The first time I met Chef Andrea Cavaliere was not at his restaurant, Cecconi’s in West Hollywood, but at Melrose Avenue Elementary School. Dressed in a traditional white chef’s jacket, he was helping children age’s 6-11 plant eggplant, lettuce, parsley, lemon thyme and cilantro herbs in a unique Woolly School Garden along the backside of a chain length fence. Chef Andrea plans to buy the herbs from the school to use in his restaurant. The kids and Chef Andrea will also harvest this produce for a weekly salad bar in the school’s cafeteria.
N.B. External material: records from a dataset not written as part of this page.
(** The scorer and the narrative generator depend on the numbers of an
    observation, not on the fractions that write them: on the same
    observation, activity and date they give the same five scores and the
    same text and source labels, character for character; the awaited
    analysis returns that result whatever the state of the random stream,
    and leaves the stream untouched. *)
Theorem outputs_respect_numbers
  (a b : NASAWeatherData) (activity1 activity2 date1 date2 : string) :
  same_observation a b -> activity1 = activity2 -> date1 = date2 ->
  same_risks (calculateRisksFromRealData a activity1)
             (calculateRisksFromRealData b activity2)
  /\ same_risks (risks (simulateGeminiAnalysis a activity1 date1))
                (risks (simulateGeminiAnalysis b activity2 date2))
  /\ analysis (simulateGeminiAnalysis a activity1 date1)
     = analysis (simulateGeminiAnalysis b activity2 date2)
  /\ sources (simulateGeminiAnalysis a activity1 date1)
     = sources (simulateGeminiAnalysis b activity2 date2)
  /\ (forall g : Rng,
        analyzeWithGemini a activity1 date1 g
        = (Return (simulateGeminiAnalysis a activity1 date1), g)).
Proof.
  intros H -> ->. repeat split.
  - now apply calculateRisks_same.
  - cbn [risks simulateGeminiAnalysis]. now apply calculateRisks_same.
  - now apply simulateGeminiAnalysis_same.
Qed.

Lemma outputs_respect_numbers_witness :
  same_observation mildDay mildDayAgain
  /\ same_risks (calculateRisksFromRealData mildDay "picnic")
                (calculateRisksFromRealData mildDayAgain "picnic")
  /\ analysis (simulateGeminiAnalysis mildDay "picnic" "2025-07-04")
     = analysis (simulateGeminiAnalysis mildDayAgain "picnic" "2025-07-04").
Proof.
  assert (H : same_observation mildDay mildDayAgain)
    by (repeat split; reflexivity).
  split; [exact H |].
  destruct (outputs_respect_numbers
              mildDay mildDayAgain "picnic" "picnic" "2025-07-04" "2025-07-04"
              H eq_refl eq_refl) as (H1 & _ & H3 & _ & _).
  split; [exact H1 | exact H3].
Defined.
I asked Chef Andrea how he got involved with Melrose Avenue School. “I was invited to the White House last June along with other chefs from across America to meet with First Lady Michelle Obama,” he said with a smile. “She kicked-off a new program, Chefs Move to Schools, which is part of the Let’s Move initiative to fight childhood obesity,” shared Chef Andrea in a melodic Italian accent. The First Lady’s goal is by implementing this program, school breakfast and lunch programs will improve, and families will appreciate nutritious and healthy cooking. Who better to work with parents and school staff to teach children about nutrition than a world-class chef? An adorable fourth grade girl walked up to Chef Andrea and handed him her journal. She told him that she wants to be a chef when she grows up, because of him. She then showed him a picture of a vegetable she drew and she asked, “How would you cook this chef?” He responded with “ You could steam or braise it.” With a perplexed look on her face she said, “What does braise mean?” Chef Andrea crouched down to her level and explained the cooking technique that softens the vegetable and preserves the vitamins.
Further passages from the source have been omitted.